策士ではなく道理士たれ
人間、困難に直面してしまった時、あれこれ策を考えてしまうものです。
「どうしたらいいだろう?」
「こうやったらうまくいくかな???」
考えること自体、悪いことではありません。いろいろと問題を整理して、何が得策なのかを探ることは、ある意味、当然のことです。
一方で「策士、策に溺れる」などという言葉もあります。
先々のことまで考えて、計算を張り巡らせて、立派な策を立てたところで、それが回り回って、最後は自分の首を絞めるような結果になるということも多々あります。自分が考えた策に対する相手の反応が、直接・間接を問わず、計算外に働いてしまえば、そのズレは巡り巡って、自分を苦しめることになるわけです。
「相変わらず、すごい策士だよね???」
私は、たまにこんな(お褒めの?)お言葉をいただいたりします。私の小さな言動によって、周囲の人々がグルグル動いて、結果的に私を利するようなことが、多くあるようです。実感はありません。
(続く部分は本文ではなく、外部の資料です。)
(** * Loom MCP adapter: credential resolution, request classification and
      response adaptation (src/types/env.ts, src/client.ts)

    The adapter is TypeScript running on a JavaScript engine.  The embedding
    keeps the dynamic typing of the runtime: wire data are JavaScript values,
    property reads on [undefined]/[null] throw, [||], [!!] and [?:] go through
    [ToBoolean], template literals through [ToString].  Effects are explicit:
    an operation is a function of the network (which answers each [fetch])
    and of the log of requests issued so far, and returns a value or a thrown
    error together with the extended log. *)

From Stdlib Require Import ZArith List String Ascii Bool Lia DecimalString.
Import ListNotations.

Set Warnings "-register-all".

Local Open Scope Z_scope.
Local Open Scope list_scope.
Local Open Scope string_scope.

(* ===================================================================== *)
(** * The JavaScript runtime: values and conversions *)
(* ===================================================================== *)

Module JS.

(** Strings are sequences of 8-bit units.  A header value is the byte
    string that [Headers.get] returns (one code unit per byte); other text
    is taken in its UTF-8 encoding, the one [URLSearchParams] serialises. *)

(** Numbers.  [Int z] is the number with integer value [z]; [Dec m e] is
    the non-integer [m / 10^e] with [m] not a multiple of ten.  Values are
    exact: the rounding of IEEE doubles (beyond 2^53, or more than 17
    digits), the infinities and the sign of zero are not represented. *)
Inductive number : Type :=
| NaN
| Int (z : Z)
| Dec (m : Z) (e : positive).

Inductive Value : Type :=
| Undefined
| Null
| Bool (b : bool)
| Number (n : number)
| Str (s : string)
| Array (elements : list Value)
| Object (properties : list (string * Value)).

(** ** ToBoolean: the test behind [if], [?:], [||], [!] *)

Definition number_truthy (n : number) : bool :=
  match n with
  | NaN => false
  | Int z => negb (Z.eqb z 0)
  | Dec m _ => negb (Z.eqb m 0)
  end.

Definition string_truthy (s : string) : bool :=
  match s with
  | EmptyString => false
  | String _ _ => true
  end.

Definition ToBoolean (v : Value) : bool :=
  match v with
  | Undefined | Null => false
  | Bool b => b
  | Number n => number_truthy n
  | Str s => string_truthy s
  | Array _ | Object _ => true
  end.

(** [a || b] on values. *)
Definition or_else (a b : Value) : Value :=
  if ToBoolean a then a else b.

(** An optional parameter ([x?: T]) is [None] when [undefined]. *)
Definition opt_string_truthy (o : option string) : bool :=
  match o with
  | Some s => string_truthy s
  | None => false
  end.

Definition opt_number_truthy (o : option number) : bool :=
  match o with
  | Some n => number_truthy n
  | None => false
  end.

(** ** ToString *)

Definition string_of_Z (z : Z) : string :=
  NilZero.string_of_int (Z.to_int z).

Fixpoint zeros (n : nat) : string :=
  match n with
  | O => EmptyString
  | S k => String "0" (zeros k)
  end.

(** Decimal point notation of [m / 10^e]; the engine's choice for values
    between 1e-6 and 1e21 in magnitude. *)
Definition string_of_Dec (m : Z) (e : positive) : string :=
  let digits := string_of_Z (Z.abs m) in
  let places := Pos.to_nat e in
  let padded := zeros (S places - String.length digits) ++ digits in
  let cut := (String.length padded - places)%nat in
  (if Z.ltb m 0 then "-" else "")
    ++ substring 0 cut padded ++ "." ++ substring cut places padded.

Definition number_to_string (n : number) : string :=
  match n with
  | NaN => "NaN"
  | Int z => string_of_Z z
  | Dec m e => string_of_Dec m e
  end.

(** The string that [String(v)], or the conversion inside a template
    literal, gives when it completes; [converts] below tells whether it
    does.  An array is its elements joined by commas, where [undefined] and
    [null] count as the empty string. *)
Fixpoint ToString (v : Value) : string :=
  match v with
  | Undefined => "undefined"
  | Null => "null"
  | Bool true => "true"
  | Bool false => "false"
  | Number n => number_to_string n
  | Str s => s
  | Array l =>
      String.concat ","
        (List.map (fun x => match x with
                            | Undefined | Null => ""
                            | _ => ToString x
                            end) l)
  | Object _ => "[object Object]"
  end.

(** What [Array.prototype.join] gives when it completes: [undefined] and
    [null] elements contribute the empty string, every other element its
    [ToString]. *)
Definition join_item (v : Value) : string :=
  match v with
  | Undefined | Null => ""
  | _ => ToString v
  end.

Definition Array_join (l : list Value) (sep : string) : string :=
  String.concat sep (List.map join_item l).

(** ** Own properties of an object, in insertion order *)

Fixpoint lookup {A : Type} (k : string) (ps : list (string * A)) : option A :=
  match ps with
  | [] => None
  | (k', v) :: rest => if String.eqb k k' then Some v else lookup k rest
  end.

(** Whether the conversion of a value to a string completes.  An object is
    converted by its [toString]: the one of [Object.prototype], unless the
    object has a property of that name of its own, which in data is never a
    function, and then the runtime throws a TypeError ([valueOf] gives the
    object back and does not help).  An array is converted by joining its
    elements, [undefined] and [null] apart. *)
Fixpoint converts (v : Value) : bool :=
  match v with
  | Object ps =>
      match lookup "toString" ps with
      | Some _ => false
      | None => true
      end
  | Array l =>
      forallb (fun x => match x with
                        | Undefined | Null => true
                        | _ => converts x
                        end) l
  | _ => true
  end.

(** Assignment keeps the position of an existing key and appends a new one. *)
Fixpoint assign {A : Type} (k : string) (v : A) (ps : list (string * A))
  : list (string * A) :=
  match ps with
  | [] => [(k, v)]
  | (k', v') :: rest =>
      if String.eqb k k' then (k, v) :: rest else (k', v') :: assign k v rest
  end.

(** Object spread [{...a, ...b}]. *)
Definition spread {A : Type} (a b : list (string * A)) : list (string * A) :=
  fold_left (fun acc kv => assign (fst kv) (snd kv) acc) b a.

(** ** Number.parseInt(s, 10) *)

(** White space among 8-bit units: tab, line feed, vertical tab, form
    feed, carriage return, space and the no-break space of a header value.
    The white space from U+0100 on is not told, nor the no-break space of a
    text in UTF-8, where it is two units. *)
Definition is_StrWhiteSpaceChar (c : ascii) : bool :=
  let n := nat_of_ascii c in
  (Nat.eqb n 9 || Nat.eqb n 10 || Nat.eqb n 11 || Nat.eqb n 12
   || Nat.eqb n 13 || Nat.eqb n 32 || Nat.eqb n 160)%bool.

Fixpoint trim_start (s : string) : string :=
  match s with
  | String c rest => if is_StrWhiteSpaceChar c then trim_start rest else s
  | EmptyString => EmptyString
  end.

Definition digit_value (c : ascii) : option Z :=
  let n := nat_of_ascii c in
  if (Nat.leb 48 n && Nat.leb n 57)%bool then Some (Z.of_nat n - 48) else None.

(** The value of the longest prefix of decimal digits; [None] when the
    prefix is empty. *)
Fixpoint digits_prefix (s : string) (acc : option Z) : option Z :=
  match s with
  | String c rest =>
      match digit_value c with
      | Some d =>
          digits_prefix rest
            (Some (10 * (match acc with Some a => a | None => 0 end) + d))
      | None => acc
      end
  | EmptyString => acc
  end.

(** White space is skipped, a sign is read and removed, and the digits in
    front give the integer; there is [NaN] when no digit is in front.  The
    integer is the one that the digits denote: beyond 2^53, where the
    runtime rounds it or gives an infinity, it stands for that result. *)
Definition parseInt (input : string) : number :=
  let s := trim_start input in
  let negative :=
    match s with
    | String c _ => Ascii.eqb c "-"
    | EmptyString => false
    end in
  let s :=
    match s with
    | String c rest =>
        if (Ascii.eqb c "+" || Ascii.eqb c "-")%bool then rest else s
    | EmptyString => s
    end in
  match digits_prefix s None with
  | None => NaN
  | Some mathInt => Int (if negative then - mathInt else mathInt)
  end.

(** [Number.isNaN] *)
Definition Number_isNaN (n : number) : bool :=
  match n with
  | NaN => true
  | _ => false
  end.

End JS.

(* ===================================================================== *)
(** * JSON.parse and JSON.stringify *)
(* ===================================================================== *)

Module Json.
Import JS.

Definition dquote : ascii := ascii_of_nat 34.
Definition backslash : ascii := ascii_of_nat 92.

Definition code (c : ascii) : nat := nat_of_ascii c.

Definition is_ws (c : ascii) : bool :=
  (Nat.eqb (code c) 32 || Nat.eqb (code c) 9
   || Nat.eqb (code c) 10 || Nat.eqb (code c) 13)%bool.

Fixpoint skip_ws (s : string) : string :=
  match s with
  | String c rest => if is_ws c then skip_ws rest else s
  | EmptyString => EmptyString
  end.

Fixpoint strip_prefix (p s : string) : option string :=
  match p, s with
  | EmptyString, _ => Some s
  | String a p', String b s' => if Ascii.eqb a b then strip_prefix p' s' else None
  | String _ _, EmptyString => None
  end.

(** ** String literals *)

Definition hex_value (c : ascii) : option N :=
  let n := code c in
  if (Nat.leb 48 n && Nat.leb n 57)%bool then Some (N.of_nat (n - 48))
  else if (Nat.leb 65 n && Nat.leb n 70)%bool then Some (N.of_nat (n - 55))
  else if (Nat.leb 97 n && Nat.leb n 102)%bool then Some (N.of_nat (n - 87))
  else None.

Definition hex4 (a b c d : ascii) : option N :=
  match hex_value a, hex_value b, hex_value c, hex_value d with
  | Some x, Some y, Some z, Some w => Some (((x * 16 + y) * 16 + z) * 16 + w)%N
  | _, _, _, _ => None
  end.

Definition byte (n : N) : string := String (ascii_of_N n) EmptyString.

(** UTF-8 encoding of a code point. *)
Definition utf8 (cp : N) : string :=
  (if cp <? 128 then byte cp
   else if cp <? 2048 then byte (192 + cp / 64) ++ byte (128 + cp mod 64)
   else if cp <? 65536 then
     byte (224 + cp / 4096) ++ byte (128 + (cp / 64) mod 64)
       ++ byte (128 + cp mod 64)
   else
     byte (240 + cp / 262144) ++ byte (128 + (cp / 4096) mod 64)
       ++ byte (128 + (cp / 64) mod 64) ++ byte (128 + cp mod 64))%N.

Definition is_high_surrogate (u : N) : bool := ((55296 <=? u) && (u <=? 56319))%N.
Definition is_low_surrogate (u : N) : bool := ((56320 <=? u) && (u <=? 57343))%N.

Definition flush (pending : option N) : string :=
  match pending with
  | Some hi => utf8 hi
  | None => EmptyString
  end.

Definition prepend (p : string) (r : option (string * string))
  : option (string * string) :=
  match r with
  | Some (s, rest) => Some (p ++ s, rest)
  | None => None
  end.

Definition simple_escape (e : ascii) : option string :=
  let n := code e in
  if Nat.eqb n 34 then Some (byte 34)
  else if Nat.eqb n 92 then Some (byte 92)
  else if Nat.eqb n 47 then Some (byte 47)
  else if Nat.eqb n 98 then Some (byte 8)
  else if Nat.eqb n 102 then Some (byte 12)
  else if Nat.eqb n 110 then Some (byte 10)
  else if Nat.eqb n 114 then Some (byte 13)
  else if Nat.eqb n 116 then Some (byte 9)
  else None.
ただ、そういう人の解説を聞いてみると、たしかにそのような側面があります。
「なるほど、たしかに・・・」
しかし、私が明確に言えることは、私はけっして策を巡らせてはいないということです。私が発する言動によって、相手がどのように動くかなどということも、ほとんど考慮していません。
大切なのは、その時・その瞬間に「最高の一手」を打つということです。その一手一手の積み重ねこそが、自分の人生を豊かにする(=自分を利する)ことにつながるわけです。
ここで重要なのは、「最高の一手」なるものが、策のような計算の類ではない点です。それはある種の「閃き(ひらめき)」から生まれるものであり、他の言い方をすると「自然の摂理に沿った選択」とでも言うべきものになります。
おかしな言い方に聞こえるかもしれませんが、このことは成功の秘訣として、広く知られていることでもあります。
偉そうに振舞ってみたところで、所詮、人間も自然(宇宙)の一部に過ぎません。私たちは、自分たち自身が、主体的に物事を考えているように信じ込んでいますが、その実、宇宙の摂理に従って、そのように考えさせられているだけという話もあります。
私たちの思考が、脳の電気信号によってもたらされるものだとすれば、それはあくまでも、自然の摂理で、水が高いところから低いところへ流れていくかのごとく、ごくごく自然なことが起こっているだけで、私たちが偉そうに「自分で考えているんだ!」などとも言えなさそうです。
したがって、成功の秘訣として、宇宙の摂理を考えることが重要となるのであり、無我の境地などに接して、自分と自然(宇宙・全体)を一体化させることが、カギになるというわけです。いわば、策を張り巡らせる「策士」ではなく、道理に沿って生きる「道理士」になるのが肝要ということです。
うん?世の中、不条理なことだらけ?
そう言いたくなる気持ちは分かります。実際、そういうものを拾いに行ったらキリがない世界です。勉強すればするほど、この世界はバカバカしくなるほど、理不尽なことで溢れかえっているようにみえます。
しかし、だからこそ、せめて自分が生きる世界、自分が見て触れられる世界は、道理に満ちたものに変えていくことが重要なのです。そのためには、道理に沿った生き方を通していくことが大切です。世の不条理や理不尽な人たちとは、きちんと距離を置くことを心がければ、自分の世界を道理に満ちた世界に変えていけます。
それが道理士としての生き方です。
ただし、道理に沿った生き方なんて、実は、そんなに大層なものでもありません。一言で言えば、悔いのない人生を送ることだと思います。ひとつひとつの決断に対して、けっして悔いのないように、全身全霊を傾けて、向き合っていく・・・そういうことです。
ベタですが、瞑想なんかもいいかもですねぇ・・・。